The graph on the right is a nice example of the pool of money that is out there today.
- The red 1.9TRN represents the amount of USD that has been pledged in bailout money.
- The 0.845TRN represents all of the gold reserves in all of the central banks around the world
- The 3.9TRN represents the amount of paper money in existence
- The 39TRN represents all traditional financial reserves in the world
- The 62TRN represents “shadow banking assets” – this is where we find the chunk of money that may or may not exist in the real world that banks leverage on, which gets us into messes like the one currently being dealt with in this worldwide recession.
- The remaining 290TRN represents “other assets” in existence – this combined with the 62TRN of “shadow banking assets” represent a middle ground estimate in an enormously large, unregulated marketplace.
After playing with loaded dice and having it blow up in their collective faces a year ago, the same institutions – mostly headed by the same people – continue to gamble in the same ways, now gambling even more than before.

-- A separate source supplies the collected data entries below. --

(** Entries that are not newer than [ridx] have not changed, and a leader that
    is not newer led before. *)
Lemma run_updates_spec ridx us g :
  groups_ok g → Forall (λ u, ridx < u.1) us → (∀ gid id, L g gid = Some id → is_Some (E g gid !! id)) →
  ∃ g', run us g = Ok g' ∧ groups_ok g' ∧
    (∀ gid id, L g' gid = Some id → is_Some (E g' gid !! id)) ∧
    ∀ gid id,
      (E g gid !! id = E g' gid !! id ∨ ∃ a i, E g' gid !! id = Some (a, i) ∧ ridx < i) ∧
      (L g' gid = Some id → L g gid = Some id ∨ ∃ a i, E g' gid !! id = Some (a, i) ∧ ridx < i).
Proof.
  intros Hok Hus. revert g Hok. induction Hus as [|[i mm] us Hi _ IH]; intros g Hok Hlead.
  { exists g. split_and!; [done..|]. intros gid id. split; [by left|]. by left. }
  cbn [run]. simpl in Hi. destruct (apply_spec i mm g Hok) as (g1 & -> & Hok1 & _ & _ & HE & HL). cbn [mbind res_bind].
  destruct (IH g1 Hok1) as (g' & -> & Hok' & Hlead' & Hrel).
  { intros gid id. rewrite HL, HE. destruct (decide (gid = MGroup mm)) as [->|]; [|apply Hlead]. unfold next_leader.
    destruct (MLeader mm); [intros [= ->]; by rewrite lookup_insert_eq|].
    destruct (decide (L g (MGroup mm) = Some (MId mm))) as [|Hne]; [done|]. intros Hl. rewrite lookup_insert_ne by naive_solver. by apply Hlead. }
  exists g'. split_and!; [done..|]. intros gid id. destruct (Hrel gid id) as [Hrel1 Hrel2]. rewrite HE in Hrel1. rewrite HL in Hrel2. split.
  - destruct Hrel1 as [Heq|]; [|by right]. destruct (decide (gid = MGroup mm)) as [->|]; [|by left].
    destruct (decide (id = MId mm)) as [->|Hid]; [|left; by rewrite <-Heq, lookup_insert_ne].
    right. rewrite lookup_insert_eq in Heq. rewrite <-Heq. by eexists _, i.
  - intros Hl'. destruct (Hrel2 Hl') as [Hl|]; [|by right]. destruct (decide (gid = MGroup mm)) as [->|]; [|by left].
    unfold next_leader in Hl. destruct (MLeader mm).
    + injection Hl as <-. destruct Hrel1 as [Heq|]; [|by right]. right. rewrite lookup_insert_eq in Heq. rewrite <-Heq. by eexists _, i.
    + destruct (decide (L g (MGroup mm) = Some (MId mm))); [done|by left].
Qed.

(** Applying the members of a reply. *)
Definition mkey (mm : Membership) : Z * Z := (MGroup mm, MId mm).

Lemma apply_members_spec i ms g :
  groups_ok g → NoDup (mkey <$> ms) →
  (∀ m m', m ∈ ms → m' ∈ ms → MGroup m = MGroup m' → MLeader m = true → MLeader m' = true → m = m') →
  ∃ g', apply_members i ms g = Ok g' ∧ groups_ok g' ∧ lastUpdate g' = lastUpdate g ∧
    (∀ mm, mm ∈ ms → E g' (MGroup mm) !! MId mm = Some (MAddr mm, i)) ∧
    (∀ gid id, (gid, id) ∉ mkey <$> ms → E g' gid !! id = E g gid !! id) ∧
    (∀ mm, mm ∈ ms → MLeader mm = true → L g' (MGroup mm) = Some (MId mm)) ∧
    (∀ gid id, L g gid = Some id → (gid, id) ∉ mkey <$> ms → (∀ mm, mm ∈ ms → MGroup mm = gid → MLeader mm = false) → L g' gid = Some id).
Proof.
  intros Hok. revert g Hok. induction ms as [|mm ms IH]; intros g Hok Hnd Hone.
  { exists g. split_and!; try done; intros mm Hmm; by apply elem_of_nil in Hmm. }
  rewrite fmap_cons in Hnd. apply NoDup_cons in Hnd as [Hni Hnd]. cbn [apply_members].
  destruct (apply_spec i mm g Hok) as (g1 & -> & Hok1 & _ & Hlu & HE & HL). cbn [mbind res_bind].
  destruct (IH g1 Hok1 Hnd) as (g' & -> & Hok' & Hlu' & H1 & H2 & H3 & H4).
  { intros m m' Hm Hm'. apply Hone; by apply list_elem_of_further. }
  exists g'. split_and!; [done|done|by rewrite Hlu'|..].
  - intros m [->|Hm]%elem_of_cons; [|by apply H1]. rewrite H2 by done. rewrite HE, decide_True by done. by rewrite lookup_insert_eq.
  - intros gid id Hk. rewrite fmap_cons, not_elem_of_cons in Hk. destruct Hk as [Hk1 Hk2]. rewrite H2, HE by done.
    destruct (decide (gid = MGroup mm)) as [->|]; [|done]. rewrite lookup_insert_ne; [done|]. intros <-. by apply Hk1.
  - intros m [->|Hm]%elem_of_cons Hml; [|by apply H3]. apply H4; [|done|].
    + rewrite HL, decide_True by done. unfold next_leader. by rewrite Hml.
    + intros m' Hm' Hg. destruct (MLeader m') eqn:Hl'; [|done]. exfalso. apply Hni.
      rewrite <-(Hone m' mm); [by apply list_elem_of_fmap_2|by apply list_elem_of_further|apply list_elem_of_here|done..].
  - intros gid id Hl Hk Hno. rewrite fmap_cons, not_elem_of_cons in Hk. destruct Hk as [Hk1 Hk2].
    apply H4; [|done|intros m Hm; apply Hno; by apply list_elem_of_further]. rewrite HL.
    destruct (decide (gid = MGroup mm)) as [->|]; [|done]. unfold next_leader. rewrite (Hno mm); [|apply list_elem_of_here|done].
    rewrite decide_False; [done|]. rewrite Hl. intros [= ->]. by apply Hk1.
Qed.

Lemma entries_lookup l id a i :
  NoDup (NodeId <$> l) → entries l !! id = Some (a, i) ↔ ∃ s, s ∈ l ∧ NodeId s = id ∧ Addr s = a ∧ RaftIdx s = i.
Proof.
  intros Hnd. unfold entries. rewrite <-elem_of_list_to_map, list_elem_of_fmap by by rewrite <-list_fmap_compose.
  split; [intros (s & [= -> -> ->] & Hs); by exists s|]. intros (s & Hs & <- & <- & <-). by exists s.
Qed.

Lemma leader_Some l id : list_ok l → leader l = Some id ↔ ∃ s, s ∈ l ∧ NodeId s = id ∧ Leader s = true.
Proof.
  intros [_ Hf]. destruct l as [|s l]; [split; [done|intros (s & Hs & _); by apply elem_of_nil in Hs]|]. cbn [leader]. simpl in Hf.
  rewrite Forall_forall in Hf. split.
  - destruct (Leader s) eqn:Hl; [|done]. intros [= <-]. exists s. split; [apply list_elem_of_here|done].
  - intros (s' & [->|Hs]%elem_of_cons & <- & Hl); [by rewrite Hl|]. by rewrite (Hf s') in Hl.
Qed.

Definition new_members (ridx : Z) (r : list (Z * servers)) : list Membership :=
  mjoin ((λ gl, member_of gl.1 <$> gl.2) <$> ((λ gl, (gl.1, filter (λ s, ridx < RaftIdx s) gl.2)) <$> r)).

Lemma new_members_elem ridx r mm :
  mm ∈ new_members ridx r ↔ ∃ gid l s, (gid, l) ∈ r ∧ s ∈ l ∧ ridx < RaftIdx s ∧ mm = member_of gid s.
Proof.
  unfold new_members. rewrite <-list_fmap_compose, list_elem_of_join. split.
  - intros (ms & Hmm & ([gid l] & -> & Hgl)%list_elem_of_fmap). simpl in Hmm.
    apply list_elem_of_fmap in Hmm as (s & -> & [Hi Hs]%list_elem_of_filter). by exists gid, l, s.
  - intros (gid & l & s & Hgl & Hs & Hi & ->). eexists. split; [|apply list_elem_of_fmap_2; exact Hgl]. simpl.
    apply list_elem_of_fmap_2, list_elem_of_filter. done.
Qed.

Lemma new_members_NoDup ridx r :
  NoDup r.*1 → (∀ gid l, (gid, l) ∈ r → NoDup (NodeId <$> l)) → NoDup (mkey <$> new_members ridx r).
Proof.
  induction r as [|[gid l] r IH]; [constructor|]. rewrite fmap_cons. intros [Hni Hnd]%NoDup_cons Hl. simpl in Hni.
  change (new_members ridx ((gid, l) :: r)) with ((member_of gid <$> filter (λ s, ridx < RaftIdx s) l) ++ new_members ridx r).
  rewrite fmap_app. apply NoDup_app. split_and!.
  - rewrite <-list_fmap_compose. specialize (Hl gid l (list_elem_of_here _ _)). apply NoDup_fmap_filter.
    change (NoDup ((λ s, (gid, NodeId s)) <$> l)). replace ((λ s, (gid, NodeId s)) <$> l) with (pair gid <$> (NodeId <$> l)) by by rewrite <-list_fmap_compose.
    apply NoDup_fmap; [intros ? ? [= ->]; done|done].
  - intros k (mm & -> & (s & -> & _)%list_elem_of_fmap)%list_elem_of_fmap. intros (mm' & Heq & Hin)%list_elem_of_fmap.
    apply new_members_elem in Hin as (gid' & l' & s' & Hin & _ & _ & ->). injection Heq as -> _. apply Hni. by apply (list_elem_of_fmap_2 fst) in Hin.
  - apply IH; [done|]. intros gid' l' Hin. by apply (Hl gid' l'), list_elem_of_further.
Qed.

Lemma foldl_max_le (i0 : Z) idxs : i0 ≤ foldl Z.max i0 idxs ∧ ∀ i, i ∈ idxs → i ≤ foldl Z.max i0 idxs.
Proof.
  revert i0. induction idxs as [|j idxs IH]; intros i0; simpl; [split; [lia|by intros i ?%elem_of_nil]|].
  destruct (IH (Z.max i0 j)) as [Hle Hin]. split; [lia|]. intros i [->|Hi]%elem_of_cons; [lia|by apply Hin].
Qed.

(** Every entry is known up to an index, and a leader has an entry. *)
Definition known (g : groupi) (idx : Z) : Prop := ∀ gid id a i, E g gid !! id = Some (a, i) → i ≤ idx.
Definition address (g : groupi) (gid id : Z) : option (list byte) := fst <$> E g gid !! id.

Lemma leader_entry g gid id : groups_ok g → L g gid = Some id → is_Some (E g gid !! id).
Proof.
  intros Hok (s & Hs & <- & _)%leader_Some; [|done]. exists (Addr s, RaftIdx s). apply entries_lookup; [apply Hok|]. by exists s.
Qed.

(** The reply of group zero. *)
Section reply.
Context (range : gmap Z servers → list (Z * servers)) (Hrange : ∀ m, range m ≡ₚ map_to_list m).
Context (ridx : Z) (zero : groupi) (Hz : groups_ok zero).
Notation upd := (MembershipUpdateAfter range ridx zero).

Lemma reply_elem mm :
  mm ∈ Members upd ↔ ∃ gid s, s ∈ servers_of zero gid ∧ ridx < RaftIdx s ∧ mm = member_of gid s.
Proof.
  change (Members upd) with (new_members ridx (range (all zero))). rewrite new_members_elem.
  assert (∀ gid l, (gid, l) ∈ range (all zero) ↔ all zero !! gid = Some l) as Hr by (intros; rewrite Hrange; apply elem_of_map_to_list).
  unfold servers_of. split.
  - intros (gid & l & s & Hl%Hr & Hs & Hi & ->). exists gid, s. by rewrite Hl.
  - intros (gid & s & Hs & Hi & ->). destruct (all zero !! gid) as [l|] eqn:Hl; [|by apply elem_of_nil in Hs].
    exists gid, l, s. split; [by apply Hr|done].
Qed.
Lemma slice_mid {A} (a b c : list A) (i j : Z) :
  i = Z.of_nat (length a) → j = i + Z.of_nat (length b) → slice (a ++ b ++ c) i j = Ok b.
Proof using.
  intros -> ->. rewrite slice_ok by (rewrite ?length_app; lia). f_equal. rewrite Nat2Z.id, drop_app_length.
  by rewrite take_app_length' by lia.
Qed.

Lemma add_lookup bt sm t :
  default [] (add_to_batch bt sm !! t) = default [] (bt !! t) ++ (if decide (sm.1 = t) then frame sm.2 else []) ∧
  (is_Some (add_to_batch bt sm !! t) ↔ sm.1 = t ∨ is_Some (bt !! t)).
Proof using.
  unfold add_to_batch, frame. case_decide as Ht.
  - rewrite Ht, lookup_insert_eq. split; [done|]. split; [by left|by eexists].
  - rewrite lookup_insert_ne by done. rewrite app_nil_r. split; [done|]. tauto.
Qed.

Lemma batch_lookup q bt t :
  default [] (foldl add_to_batch bt q !! t) = default [] (bt !! t) ++ mjoin (frame <$> (filter (λ sm, sm.1 = t) q).*2) ∧
  (is_Some (foldl add_to_batch bt q !! t) ↔ is_Some (bt !! t) ∨ t ∈ q.*1).
Proof using.
  revert bt. induction q as [|sm q IH]; intros bt; cbn [foldl].
  - split; [by rewrite app_nil_r|]. split; [by left|]. intros [?|?%elem_of_nil]; done.
  - destruct (IH (add_to_batch bt sm)) as [-> Hsome]. destruct (add_lookup bt sm t) as [-> Hs]. rewrite Hsome, Hs, fmap_cons, elem_of_cons.
    split; [|split; [intros [[?|?]|?]; eauto|intros [?|[?|?]]; eauto]]. rewrite <-app_assoc. f_equal. case_decide.
    + by rewrite filter_cons_True.
    + by rewrite filter_cons_False.
Qed.

(** What receiving one message does to the node of its group. *)
Definition received (c : RaftContext) m (nodes : gmap Z node) : gmap Z node :=
  match nodes !! CGroup c with
  | None => nodes
  | Some r => <[CGroup c := Connect (From m) (CAddr c) r]> nodes
  end.

Lemma frame_length d : (4 ≤ length (frame d))%nat.
Proof using. unfold frame. rewrite length_app, length_le_put. lia. Qed.
Lemma ToEdgeUsing_spec (m : gmap (list byte) Z) (f : list byte → Z) q :
  Forall id_ok (ids_of q) → (∀ id, id ∈ ids_of q → f id = default (given id) (m !! id) ∧ (named id = true → is_Some (m !! id))) →
  rdf.ToEdgeUsing m q = Ok (edge_of f q).
Proof using.
  intros Hok Hf.
  assert (∀ id, id ∈ ids_of q → rdf.toUid id m = Ok (f id)) as Hto.
  { intros id Hin. destruct (Hf id Hin) as [-> Hs]. unfold rdf.toUid. destruct (m !! id) as [u|] eqn:Hm; [done|]. simpl.
    apply (proj1 (Forall_forall _ _) Hok) in Hin. unfold given. destruct (HasPrefix id new_prefix) eqn:Hn.
    - destruct Hs as [? Hs]; [by apply new_not_uid|done].
    - by destruct (Hin Hn) as (u & -> & _). }
  unfold rdf.ToEdgeUsing, edge_of. rewrite (Hto (rdf.Subject q)) by apply list_elem_of_here. cbn [mbind res_bind].
  destruct (length (rdf.ObjectId q) =? 0)%nat eqn:Hl; [done|]. rewrite (Hto (rdf.ObjectId q)); [done|]. unfold ids_of. rewrite Hl. by apply list_elem_of_further, list_elem_of_here.
Qed.

Lemma to_edges_spec m f nquads es :
  Forall id_ok (mentioned nquads) →
  (∀ id, id ∈ mentioned nquads → f id = default (given id) (m !! id) ∧ (named id = true → is_Some (m !! id))) →
  to_edges m nquads es = Ok (es ++ (edge_of f <$> nquads)).
Proof using.
  revert es. induction nquads as [|q nquads IH]; intros es Hok Hf; [by rewrite app_nil_r|]. cbn [to_edges].
  change (mentioned (q :: nquads)) with (ids_of q ++ mentioned nquads) in *. apply Forall_app in Hok as [Hq Hok].
  rewrite (ToEdgeUsing_spec m f) by (try done; intros id Hin; apply Hf; apply elem_of_app; by left). cbn [mbind res_bind].
  rewrite IH by (try done; intros id Hin; apply Hf; apply elem_of_app; by right). by rewrite <-app_assoc.
Qed.
End names.

Lemma result_uids_spec (m : gmap (list byte) Z) k : result_uids m !! k = m !! (new_prefix ++ k).
Proof.
  unfold result_uids. rewrite <-(list_to_map_to_list m) at 2. induction (map_to_list m) as [|[x v] l IH]; [done|].
  cbn [foldr list_to_map fst snd]. destruct (HasPrefix x new_prefix) eqn:Hx.
  - apply HasPrefix_spec in Hx as (t & ->). change (drop 6 (new_prefix ++ t)) with t. destruct (decide (t = k)) as [->|Hne].
    + by rewrite !lookup_insert_eq.
    + rewrite !lookup_insert_ne; [done| |done]. by intros ?%(inj (app new_prefix)).
  - rewrite lookup_insert_ne; [done|]. intros ->. assert (HasPrefix (new_prefix ++ k) new_prefix = true) as Hc by (apply HasPrefix_spec; eauto).
    by rewrite Hc in Hx.
Qed.

Section spec.
Context {St : Type} `{KVStore St} `{index.IndexLib} `{index.Farm} `{GoSort} `{rdf.RdfLib} `{JsonLib}.
Context (sch : schema.tables) (conf : group.config) (Hconf : u32 (group.n conf) ≠ 0).
Context (Hplain : schema.IsIndexed sch uid_attr = false).
Context (now : Z) (Hnow : now ≠ 0).
Context (range1 range2 : gmap (list byte) Z → list (list byte * Z)).
Context (Hr1 : ∀ m, range1 m ≡ₚ map_to_list m) (Hr2 : ∀ m, range2 m ≡ₚ map_to_list m).
Implicit Types (s : system (St := St)) (g : mutation.graph).

(** A uid that the generator leads to and nobody has. *)
Definition unclaimed g s (u : Z) : Prop := u ∈ drawn (draws s) ∧ locks s !! u = None ∧ ¬ used g u.

(** One server changes and, with it, the graph at the predicate _uid_. *)
Lemma holds_set_server g g' cl w :
  query_answer.holds sch conf g cl → mutation.serves sch (λ a, mutation.group_of conf a = mutation.group_of conf uid_attr) g' w →
  (∀ u a, a ≠ uid_attr → g' u a = g u a) →
  query_answer.holds sch conf g' (set_server (mutation.group_of conf uid_attr) w cl).
Proof using.
  intros Hcl Hw Hfr gid. unfold set_server. destruct (decide (gid = mutation.group_of conf uid_attr)) as [->|Hne]; [done|].
  destruct (Hcl gid) as (Hok & Hex & Hg). split_and!; [done|done|]. intros u a Hu Ha Hga. rewrite Hg by done. symmetry. apply Hfr.
  by intros ->.
Qed.

Lemma AssignUids_step g s names fs :
  query_answer.holds sch conf g (servers s) → names ≠ ∅ → (∀ k u, names !! k = Some u → is_u64 u) → fair (draws s) →
  NoDup fs → length fs = length (asks (map_to_list names)) → Forall (unclaimed g s) fs →
  ∃ s' names' g', AssignUids_ sch conf true now range1 range2 names s = Ok (s', Ok names') ∧
    query_answer.holds sch conf g' (servers s') ∧ fair (draws s') ∧
    (∀ k, names !! k ≠ Some 0 → names' !! k = names !! k) ∧
    (∀ k, names !! k = Some 0 → ∃ u, names' !! k = Some u ∧ is_u64 u ∧ u ≠ 0 ∧ u ≠ MaxUint64 ∧ ¬ used g u ∧
       ∀ k', names !! k' = Some 0 → names' !! k' = Some u → k' = k) ∧
    (∀ u, used g u ∨ (∃ k, names' !! k = Some u) → used g' u) ∧ (∀ u a, a ≠ uid_attr → g' u a = g u a).
Proof.
  intros Hcl Hne H64 Hfair Hnd Hlen Hfs. unfold AssignUids_. rewrite mutation.BelongsTo_group_of by done. cbn [mbind res_bind].
  set (gu := mutation.group_of conf uid_attr).
  destruct (AssignUids_spec sch (λ a, mutation.group_of conf a = gu) eq_refl now conf {[gu]} range1 range2 names now g
    (mkState (servers s gu) (locks s) (draws s)) fs) as (st & names' & g' & -> & Hs' & Hkeep & Hnew & Hused & Hfr & Hfair'); try done.
  { apply elem_of_singleton. done. }
  cbn [mbind res_bind]. eexists _, names', g'. split; [done|]. cbn [servers draws].
  split_and!; [by eapply holds_set_server|done|done| |done|done].
  intros k Hk. destruct (Hnew k Hk) as (u & ? & ? & ? & ? & ? & _ & _ & ?). by exists u.
Qed.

Why is this bad? Look to the distant 2008:
Simon Johnson, a professor at the Sloan School of Management at the Massachusetts Institute of Technology and former chief economist of the International Monetary Fund, said that the seeds of another collapse had already sprouted. If major banks are allowed to keep making bets that are ultimately backed by taxpayer guarantees, they will return to the practices that led them to underwrite trillions of dollars in bad loans, Professor Johnson said.
“They will run up big risks, they will fail again, they will hit us for a big check,” he predicted.
So far, one year into the crisis hitting the fan, major new regulations have not been leveraged against the financial industry – though the currents seem to be pointing in that direction. There is only one thing that can really put a stop to this, and that is a reinstating of the Depression-era Glass-Steagall Act. The 1933 law created the FDIC as we know it, and more importantly prevented a bank holding company from owning other financial companies. The separation of financial institutions allowed for companies to grow, but never become “too big to fail” – where the failure of a single company could potentially threaten to ruin the entire financial landscape. The Glass-Steagall Act was undone by the Gramm-Leach-Bailey Act of 1999 – which, for all intents and purposes, laid the ultimate groundwork for the asset bubble – and crash – of the last decade.
A re-institution of Glass-Steagall is nowhere on the horizon.
To prevent a replay of last year’s crisis, investors in financial institutions, especially bondholders, must believe that they will lose money if banks fail, said Sheila C. Bair, the chairwoman of the Federal Deposit Insurance Corporation. “You need to send that very strong, clear signal to restore market discipline,” Ms. Bair said.
But legislation that would allow regulators to close giant institutions in an orderly fashion has been stalled for months. So too have efforts to create a systemic regulator that would focus on the broader risk that might occur from the ripple effects caused by the failure of one major bank.
Another proposed change would require banks to list and trade derivatives through a central clearinghouse, just as stocks and options are traded through exchanges, but it has yet to go anywhere.
Until this changes, the risk for a repeat performance at some point in the future, or the risk for a deepening of the crisis to true depressionary status remain most assuredly on the table.